**Exercise brief**
Look below for the line containing "if (0 <=? k)%Z"; from there, print each line exactly up to and including the line containing "let '(a0, b0) := scale a b k0 in", and stop.
Data under study Start Marker
(** * Constant literals of the protoc parser: src/constant.ts

    A shallow embedding of the [Constant] parse node (constructor,
    [toProto], [toJSON], [accept] and the static [parse]) together with the pieces of
    the JavaScript run time it relies on ([String.prototype.slice],
    [Number], [Number.isFinite], [Number.isNaN]).

    Strings are [String.string]; one [ascii] stands for one code unit of the
    JavaScript string.  The scanner is a mutable object in the source; here
    every operation that advances it returns the advanced scanner. *)

From Stdlib Require Import Bool Arith NArith ZArith Lia List.
From Stdlib Require Import Ascii String.
Import ListNotations.

Local Open Scope string_scope.

(** ** The JavaScript built-ins used by the constructor *)

Module JS.

(** [s.slice(start, end)]: negative indices count from the end of the
    string, both indices are clamped to [0 .. length], and an empty range
    gives the empty string. *)
Definition slice (s : string) (start end_ : Z) : string :=
  let len := Z.of_nat (String.length s) in
  let from := if (start <? 0)%Z then Z.max (len + start) 0 else Z.min start len in
  let to := if (end_ <? 0)%Z then Z.max (len + end_) 0 else Z.min end_ len in
  let span := Z.max (to - from) 0 in
  substring (Z.to_nat from) (Z.to_nat span) s.

(** A Number value, that is a double.  [Finite neg m e] is
    [(-1)^neg * m * 2^e] with [m < 2^53] and [e >= -1074]; [m >= 2^52]
    unless [e = -1074] (the subnormal numbers and the two zeros), so that
    every finite double is written in one way only. *)
Inductive number : Type :=
| Finite (neg : bool) (m : N) (e : Z)
| Infinity (neg : bool)
| NaN.

Definition isFinite (x : number) : bool :=
  match x with Finite _ _ _ => true | _ => false end.

Definition isNaN (x : number) : bool :=
  match x with NaN => true | _ => false end.

(** StrWhiteSpaceChar, for the code units below 256: TAB, LF, VT, FF, CR,
    SP and NBSP. *)
Definition is_white_space (c : ascii) : bool :=
  let n := N_of_ascii c in
  ((9 <=? n) && (n <=? 13) || (n =? 32) || (n =? 160))%N.

Fixpoint trim_start (s : string) : string :=
  match s with
  | String c r => if is_white_space c then trim_start r else s
  | EmptyString => EmptyString
  end.

Fixpoint trim_end (s : string) : string :=
  match s with
  | String c r =>
      match trim_end r with
      | EmptyString => if is_white_space c then EmptyString else String c EmptyString
      | r' => String c r'
      end
  | EmptyString => EmptyString
  end.

Definition trim (s : string) : string := trim_end (trim_start s).

(** The value of a digit in the given base, letters in either case. *)
Definition digit_of (base : N) (c : ascii) : option N :=
  let n := N_of_ascii c in
  let d :=
    if ((48 <=? n) && (n <=? 57))%N then Some (n - 48)%N
    else if ((97 <=? n) && (n <=? 102))%N then Some (n - 87)%N
    else if ((65 <=? n) && (n <=? 70))%N then Some (n - 55)%N
    else None in
  match d with
  | Some v => if (v <? base)%N then Some v else None
  | None => None
  end.

(** The longest prefix of digits and what follows it. *)
Fixpoint span_digits (base : N) (s : string) : string * string :=
  match s with
  | String c r =>
      match digit_of base c with
      | Some _ => let '(ds, rest) := span_digits base r in (String c ds, rest)
      | None => (EmptyString, s)
      end
  | EmptyString => (EmptyString, EmptyString)
  end.

Fixpoint digits_value (base : N) (acc : N) (s : string) : N :=
  match s with
  | String c r =>
      match digit_of base c with
      | Some v => digits_value base (acc * base + v)%N r
      | None => acc
      end
  | EmptyString => acc
  end.

Definition is_empty (s : string) : bool :=
  match s with EmptyString => true | _ => false end.

(** ExponentPart_opt, which must reach the end of the text. *)
Definition exponent_part (s : string) : option Z :=
  match s with
  | EmptyString => Some 0%Z
  | String c r =>
      if (Ascii.eqb c "e" || Ascii.eqb c "E")%bool then
        let '(neg, r') :=
          match r with
          | String "+" u => (false, u)
          | String "-" u => (true, u)
          | _ => (false, r)
          end in
        let '(ds, rest) := span_digits 10 r' in
        if (negb (is_empty ds) && is_empty rest)%bool then
          let v := Z.of_N (digits_value 10 0 ds) in
          Some (if neg then (- v)%Z else v)
        else None
      else None
  end.

(** StrUnsignedDecimalLiteral other than [Infinity]: mantissa digits and
    decimal exponent. *)
Definition unsigned_decimal (s : string) : option (N * Z) :=
  let '(ip, r1) := span_digits 10 s in
  let '(fp, r2) :=
    match r1 with
    | String "." r => span_digits 10 r
    | _ => (EmptyString, r1)
    end in
  if (is_empty ip && is_empty fp)%bool then None
  else
    match exponent_part r2 with
    | Some e => Some (digits_value 10 0 (ip ++ fp), (e - Z.of_nat (String.length fp))%Z)
    | None => None
    end.

(** NonDecimalIntegerLiteral: [0x], [0o] or [0b] (either case) and at
    least one digit of that base, nothing after. *)
Definition non_decimal (s : string) : option N :=
  match s with
  | String "0" (String p r) =>
      let base :=
        if (Ascii.eqb p "x" || Ascii.eqb p "X")%bool then Some 16%N
        else if (Ascii.eqb p "o" || Ascii.eqb p "O")%bool then Some 8%N
        else if (Ascii.eqb p "b" || Ascii.eqb p "B")%bool then Some 2%N
        else None in
      match base with
      | Some b =>
          let '(ds, rest) := span_digits b r in
          if (negb (is_empty ds) && is_empty rest)%bool
          then Some (digits_value b 0 ds) else None
      | None => None
      end
  | _ => None
  end.

(** Magnitudes from [2^1024 - 2^970] on round to an infinity. *)
Definition overflow_bound : N := (2 ^ 1024 - 2 ^ 970)%N.

(** The least binary exponent of a double. *)
Definition min_exponent : Z := (-1074)%Z.

(** The fraction [a / (b * 2^k)] with an integer numerator and
    denominator. *)
Definition scale (a b k : Z) : Z * Z :=
  if (0 <=? k)%Z then (a, (b * 2 ^ k)%Z) else ((a * 2 ^ (- k))%Z, b).

(** The mantissa and the binary exponent of the double nearest to the
    positive fraction [a / b], ties going to the even mantissa.  The
    exponent is the one that puts the mantissa in [2^52 .. 2^53), or
    [-1074] when that would lie below it; rounding up to [2^53] moves to
    the next exponent. *)
Definition nearest (a b : Z) : Z * Z :=
  let k0 := (Z.log2 a - Z.log2 b - 52)%Z in
  let '(a0, b0) := scale a b k0 in
  let k1 := if (2 ^ 52 * b0 <=? a0)%Z then k0 else (k0 - 1)%Z in
  let k := Z.max k1 min_exponent in
  let '(a1, b1) := scale a b k in
  let q := (a1 / b1)%Z in
  let r := (a1 mod b1)%Z in
  let q' :=
    if ((b1 <? 2 * r)%Z || ((2 * r =? b1)%Z && Z.odd q))%bool
    then (q + 1)%Z else q in
  if (q' =? 2 ^ 53)%Z then ((2 ^ 52)%Z, (k + 1)%Z) else (q', k).

(** The double nearest to [(-1)^neg * m * 10^e]: an infinity from the
    overflow bound on, a zero for [m = 0], the rounded fraction
    otherwise. *)
Definition round_to_double (neg : bool) (m : N) (e : Z) : number :=
  let too_big :=
    if (0 <=? e)%Z then (overflow_bound <=? m * 10 ^ Z.to_N e)%N
    else (overflow_bound * 10 ^ Z.to_N (- e) <=? m)%N in
  if too_big then Infinity neg
  else if (m =? 0)%N then Finite neg 0 min_exponent
  else
    let '(a, b) :=
      if (0 <=? e)%Z then ((Z.of_N m * 10 ^ e)%Z, 1%Z)
      else (Z.of_N m, (10 ^ (- e))%Z) in
    let '(q, k) := nearest a b in
    Finite neg (Z.to_N q) k.

(** [x] is the double whose value is the integer [n]. *)
Definition is_integer (x : number) (n : N) : Prop :=
  match x with
  | Finite false m e => (e <= 0)%Z /\ m = (n * 2 ^ Z.to_N (- e))%N
  | _ => False
  end.

(** [Number(s)] for a string argument (StringToNumber). *)
Definition Number (s : string) : number :=
  let t := trim s in
  if is_empty t then Finite false 0 min_exponent
  else
    match non_decimal t with
    | Some m => round_to_double false m 0
    | None =>
        let '(neg, u) :=
          match t with
          | String "+" u => (false, u)
          | String "-" u => (true, u)
          | _ => (false, t)
          end in
        if String.eqb u "Infinity" then Infinity neg
        else
          match unsigned_decimal u with
          | Some (m, e) => round_to_double neg m e
          | None => NaN
          end
    end.

End JS.

(** ** Data model *)

(** The token tags of the scanner (deps.ts).  The source names [string],
    [identifier], [int], [float], [token] and [keyword]; [other] stands for
    every further tag the scanner has (end of input, comments, ...). *)
Module Token.
Inductive t : Type :=
| string | identifier | int | float | token | keyword
| other (tag : nat).

Definition eqb (a b : t) : bool :=
  match a, b with
  | string, string | identifier, identifier | int, int
  | float, float | token, token | keyword, keyword => true
  | other m, other n => Nat.eqb m n
  | _, _ => false
  end.
End Token.

(** The union type of the [literalType] field. *)
Module LiteralType.
Inductive t : Type := identifier | string | int | float | boolean.
End LiteralType.

(** [boolean | string | number | null]. *)
Inductive Value : Type :=
| VBoolean (b : bool)
| VString (s : string)
| VNumber (n : JS.number)
| VNull.

(** A [line, column] pair. *)
Definition Pos : Type := (nat * nat)%type.

(** The fields of a [Constant] object. *)
Record Constant : Type := mkConstant {
  literalType : LiteralType.t;
  raw : string;
  start : Pos;
  end_ : Pos;
  value : Value
}.

(** The constructor: [value] starts as [raw] and is converted by
    [literalType]. *)
Definition new_Constant (literalType : LiteralType.t) (raw : string)
    (start end_ : Pos) : Constant :=
  let value :=
    match literalType with
    | LiteralType.int | LiteralType.float =>
        let n := JS.Number raw in
        if (negb (JS.isFinite n) || JS.isNaN n)%bool then VNull else VNumber n
    | LiteralType.string => VString (JS.slice raw 1 (-1))
    | LiteralType.boolean => VBoolean (String.eqb raw "true")
    | LiteralType.identifier => VString raw
    end in
  mkConstant literalType raw start end_ value.

(** The default positions of the constructor's optional arguments. *)
Definition default_pos : Pos := (0, 0).

Definition toProto (c : Constant) : string := raw c.

Record ConstantJSON : Type := mkConstantJSON {
  json_type : string;
  json_start : Pos;
  json_end : Pos;
  json_literalType : LiteralType.t;
  json_raw : string;
  json_value : Value
}.

Definition toJSON (c : Constant) : ConstantJSON :=
  mkConstantJSON "Constant" (start c) (end_ c) (literalType c) (raw c) (value c).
Data under study End Marker
**Exercise output**
  if (0 <=? k)%Z then (a, (b * 2 ^ k)%Z) else ((a * 2 ^ (- k))%Z, b).

(** The mantissa and the binary exponent of the double nearest to the
    positive fraction [a / b], ties going to the even mantissa.  The
    exponent is the one that puts the mantissa in [2^52 .. 2^53), or
    [-1074] when that would lie below it; rounding up to [2^53] moves to
    the next exponent. *)
Definition nearest (a b : Z) : Z * Z :=
  let k0 := (Z.log2 a - Z.log2 b - 52)%Z in
  let '(a0, b0) := scale a b k0 in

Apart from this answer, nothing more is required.